Незаметно проделали обратный путь. Скоро Кострома. Пароход подплывает к пристани под «Марш энтузиастов». Мы с Олей во всё горло подхватываем: «Мы рождены, чтоб сказку сделать былью...» и жестами, обращаясь к начавшим итти по сходням комсомольцам, приглашаем всех подтягивать-«всё выше и выше, и выше...»
Вдруг я замечаю какие-то тусклые лица встречающих. Будничные лица. Никто не подпевает...никто не разделяет наших восторженных чувств, напротив, я ловлю удивлённые взгляды...мне становится чего-то стыдно. Оля тоже выглядит смущённой. Меня встречает папа, мы торопимся поскорее распрощаться и уйти.
Дома я узнаю, что арестован наш сосед, сапожник Беккер. Говорят, что за шпионаж. Тогда я рассказываю об Олином папе-недаром его засекретили, если даже такой безобидный с виду человек, как наш сосед, оказался шпионом. Родители переглянулись...

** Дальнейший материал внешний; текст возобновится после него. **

(** An encrypted handshake message of the server in its own record. *)
Lemma verify_run N cap ks h p inc out msg m h' p' st' c :
  let st := r_state (server_state ks) in let t := transcript_hash ks in
  client_at N cap ks h p (sealed st msg CT_Handshake ++ inc) out c ->
  kss_wf st -> (counter st + 1 < 2 ^ 64)%Z ->
  parses ServerHandshake_parse msg m -> msg <> [] ->
  length msg + 1 + TagLen <= cap -> (Z.of_nat (length msg + 1 + TagLen) <= 65535)%Z ->
  verify_callback (SR_Handshake (with_digest t m)) (mkRead st (t ++ msg), (h, p, St_ServerVerify))
  = (Ok tt, (mkRead st (t ++ msg), (h', p', st'))) ->
  exists c', process config St_ServerVerify c = (Ok st', c') /\
    client_at N cap (mkKS (shared ks) (client_state ks) (mkRead (bump st) (t ++ msg))) h' p' inc out c'.
Proof.
  intros st t Hc Hw Hctr Hp Hne Hcap Hl Hcb. cbn [process].
  destruct (sealed_parts st msg CT_Handshake Hw Hl) as (body & Hsl & Hb & Hfr & Hop).
  set (n := length msg + 1 + TagLen) in *.
  destruct (read_record_run N cap ks h p _ out (record_header n) body inc
    (fun start => SR_ApplicationData (mkAppData (mkRecordHeader (record_header n)) start n n)) t c Hc)
    as (c1 & Hr & Hc1 & Hst).
  { apply Hfr. lia. }
  { intros start. by apply decode_app_record. }
  rewrite (bind_Ok _ _ _ _ _ Hr). destruct Hc1 as [Hks Hh Hpr Htx Hrd Hcp Hi Ho].
  destruct Hc as [_ _ _ _ Hready Hcap0 _ _].
  destruct (stored_split (cl_reader c) body Hready ltac:(lia)) as (pre & post & Hbuf & Hpre & Hlen).
  set (start := next_start (cl_reader c) (length body)) in *.
  pose proof (decrypt_record_view verify_callback (mkRead st t) (h, p, St_ServerVerify) (record_header n)
    pre body post eq_refl) as Hv. cbv zeta in Hv. rewrite Hpre, Hb in Hv.
  assert (open_record st (record_header n ++ body) = Some (msg ++ [ct_byte CT_Handshake])) as Hopen by (by apply Hop).
  cbn [r_state] in Hv. rewrite Hopen, inner_view_plain in Hv by done. cbv zeta iota beta in Hv.
  rewrite take_app_length in Hv. cbn [dispatch] in Hv.
  rewrite (bind_Ok _ _ _ _ _ (one_message verify_callback msg m (mkRead st t) _ _ _ _ Hp Hne Hcb)) in Hv.
  rewrite (on_fst_run _ _ _ _ _ (on_fst_run _ _ _ _ _ (kss_read_increment_spec (mkRead st (t ++ msg)) Hctr))) in Hv.
  assert (length (pre ++ ((msg ++ [ct_byte CT_Handshake]) ++ drop (length (msg ++ [ct_byte CT_Handshake])) body) ++ post)
    = cap) as Hnew.
  { rewrite <-Hcap0, <-Hlen, !length_app, length_drop, Hb, ?length_app. unfold n. simpl. lia. }
  eexists. split.
  { apply process_ok. unfold process_server_verify. apply zoom_run.
    rewrite Hks, Hh, Hpr, Hst, Hbuf. cbn [with_transcript server_state].
    rewrite (bind_Ok _ _ _ _ _ Hv). reflexivity. }
  split; cbn [cl_ks cl_handshake cl_provider cl_tx cl_reader cl_transport rr_buf]; try done.
  - by rewrite Hks.
  - destruct Hrd as [Hp0 Hd0]. split; cbn [pending decoded rr_buf]; [done|]. by rewrite Hnew, <-Hcp.
Qed.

Прошло ещё четыре года. Папа реабилитирован, и родители рассказывают мне о десятилетнем папином заключении с последующим поражением в правах ( вот почему они уже восемь лет живут в Костроме, не областном тогда городе):
-А с каким страхом мы жили в 51-ом году, когда ты плавала на пароходе. Мы боялись повторного папиного ареста-в разгаре была борьба с безродными космополитами,-вспоминает мама.
-Да, а потом началось «дело врачей», которое не только врачей коснулось,-дополняет папа. И оба, хором:
-Но всё хорошо, что хорошо кончается.